チンパンジーも物体の大きさの「平均」を理解している

場面全体の特徴の「平均」を抽出する能力の進化的な起源を探るため、チンパンジーを対象に複数の円の大きさの「平均」を知覚する能力を調査したところ、複数の物体の大きさの「平均」を抽出していることが分かった。京都大学が発表。

友永雅己 霊長類研究所教授、伊村知子 新潟国際情報大学准教授らの共同研究グループの研究。研究成果は、英国の総合科学誌「Proceedings of the Royal Society B: Biological Sciences」に掲載された。

人間は、群衆の表情や、鳥の群れの進行方向、店に並べられた複数の果物や野菜のおよその大きさなど、1つ1つの対象に注意を向けることなく、全体の「平均」の特徴を素早く抽出する能力を備えている。

このような能力は、ヒトでは遅くとも4、5歳頃から見られることが分かっていたが、ヒト以外の動物では調べられていなかった。ヒト以外の霊長類においても場面全体の視覚情報を素早く処理することは重要な能力だと考えられていたが、これまでヒト以外の霊長類や鳥類では全体的な特徴よりも個別の対象の特徴に注意を向けがちであることが繰り返し示されており、平均の特徴を抽出することが難しい可能性も考えられていた。

研究グループは、霊長類研究所の5個体のチンパンジーと18名の成人を対象に、2つの認知課題を実施。

1つ目の課題では、画面上に1個の円、12個の等しい大きさの円、4種類の異なる大きさの円を3個ずつ含む12個の円を左右に1秒間(ヒトでは0.5秒間)提示し、2つのセットのうち円の大きい方に触れると正解とした。

もし、チンパンジーやヒトが複数の円の大きさの「平均」を手がかりに選択することができるならば、1個の円を比較する条件と12個の円を比較する条件で正答率にほとんど差がないか、低くなることはないことが予想される。

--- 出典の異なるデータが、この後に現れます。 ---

(** ** Export and import *)

Section roundtrip.
Context `{RowOrder} `{UuidSource} `{JsonErrors} (box : secret_box).
Context (seal_open : forall s enc, seal (box_service box) s = Ok enc -> enc <> "" /\ box_open box enc = Ok s).
Context (seal_total : forall s, exists enc, seal (box_service box) s = Ok enc).

(** The same configuration; the secret is encrypted anew. *)
Definition same_auth (a a' : AuthConfig) : Prop :=
  a' <| ac_ClientSecretEncrypted := "" |> = a <| ac_ClientSecretEncrypted := "" |> /\
  (ac_ClientSecretEncrypted a = "" /\ ac_ClientSecretEncrypted a' = "" \/
   ac_ClientSecretEncrypted a' <> "" /\
   box_open box (ac_ClientSecretEncrypted a') = box_open box (ac_ClientSecretEncrypted a)).

Definition same_template (t t' : TestTemplate) : Prop :=
  tt_Name t' = tt_Name t /\ tt_Description t' = tt_Description t /\ tt_URL t' = tt_URL t /\
  tt_Stages t' = tt_Stages t /\ tt_ScriptContent t' = tt_ScriptContent t /\ tt_ConfigContent t' = tt_ConfigContent t /\
  tt_HTTPMethod t' = NormalizeHTTPMethod (tt_HTTPMethod t) /\
  tt_ContentType t' = NormalizeContentType (tt_ContentType t) /\ tt_PayloadJSON t' = tt_PayloadJSON t /\
  tt_PayloadTargetKiB t' = tt_PayloadTargetKiB t /\ same_auth (tt_AuthConfig t) (tt_AuthConfig t').

(** What the import makes of an input. *)
Definition persisted (auth : AuthInput) : AuthInput :=
  if ai_Enabled auth && negb (blank (ai_ClientSecret auth)) then auth <| ai_PersistSecret := true |> else auth.

Definition reimports (auth : AuthInput) (a : AuthConfig) : Prop :=
  exists auth' cfg, normalizeAuthInput auth = Ok auth' /\
    buildStoredAuthConfig (persisted auth') None (Some (box_service box)) false = Ok cfg /\
    same_auth a (stored_auth cfg).

Lemma reimports_disabled : reimports (input_of "" (stored_auth zero_AuthConfig)) (stored_auth zero_AuthConfig).
Proof. exists zero_AuthInput, zero_AuthConfig. split_and!; [reflexivity|reflexivity|]. split; [reflexivity|by left]. Qed.

Lemma input_normal_secret secret cfg : ac_Enabled cfg = true -> input_normal (input_of "" cfg) -> input_normal (input_of secret cfg).
Proof.
  intros He (Ha & Tu & Tc). split; [|done]. destruct Ha as [Ha|Ha]; [|by right].
  unfold input_of in Ha. rewrite He in Ha. discriminate.
Qed.

Lemma normal_fixed auth : input_normal auth -> normalizeAuthInput auth = Ok auth.
Proof. intros (Ha & Tu & Tc). by apply normalizeAuthInput_fixed. Qed.

Lemma stored_fields cfg :
  ac_Enabled cfg = true -> input_normal (input_of "" cfg) ->
  String.eqb (ac_ClientAuthMethod cfg) "" = false /\ (ac_RefreshSkewSeconds cfg <=? 0) = false.
Proof.
  intros He ([Ha|(_ & _ & _ & _ & Hm & Hs)] & _); [unfold input_of in Ha; rewrite He in Ha; discriminate|].
  cbn in *. split; [by destruct Hm as [-> | ->]|by apply Z.leb_gt].
Qed.

Lemma reimports_without cfg :
  ac_Enabled cfg = true -> input_normal (input_of "" cfg) -> ac_SecretConfigured cfg = false ->
  ac_ClientSecretEncrypted cfg = "" -> ac_SecretSource cfg = "" -> reimports (input_of "" cfg) cfg.
Proof.
  intros He Hi Hc Hn Hs. destruct (stored_fields cfg He Hi) as [Hm Hk].
  assert (Hf : normalizeAuthInput (input_of "" cfg) = Ok (input_of "" cfg)) by by apply normal_fixed.
  destruct cfg as [en mode url cid meth skew source configured enc]. cbn in *. subst.
  do 2 eexists. split; [exact Hf|]. split; [reflexivity|].
  split; [|left; split; reflexivity]. unfold stored_auth, defaultAuthClientAuthMethod, defaultAuthRefreshSkewSeconds.
  cbn. by rewrite Hm, Hk.
Qed.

その結果、ヒトもチンパンジーも、1個の円を比較するよりも12個の円で統計的に有意に高い正答率を示した。1個の円を比較する条件に比べ、12個の円を比較する条件の方が高い正答率を示したことから、ヒトもチンパンジーも複数の円の大きさの「平均」を知覚している可能性が示唆される。

2つ目の課題では、チンパンジーが「平均」ではなく、セットに含まれる一番大きな円(または一番小さな円)を手がかりに選択した可能性について検証。この結果からも、チンパンジーが個別の円の大きさを手がかりにして円の大きい方を選択していたわけではないことが分かったという。

これまで、ヒトとチンパンジーの全体的な情報処理には多くの相違点があると考えられてきたが、今回の研究成果から、複数の対象から特徴の「平均」を抽出する能力については、チンパンジーにおいても共有されている可能性が示唆された。

研究グループは「こうした基礎的な視覚の働きに見られるヒトとチンパンジーの類似性もまた、私たちの心の進化を考える上で極めて重要な示唆を与えてくれるものと期待する」とコメントしている。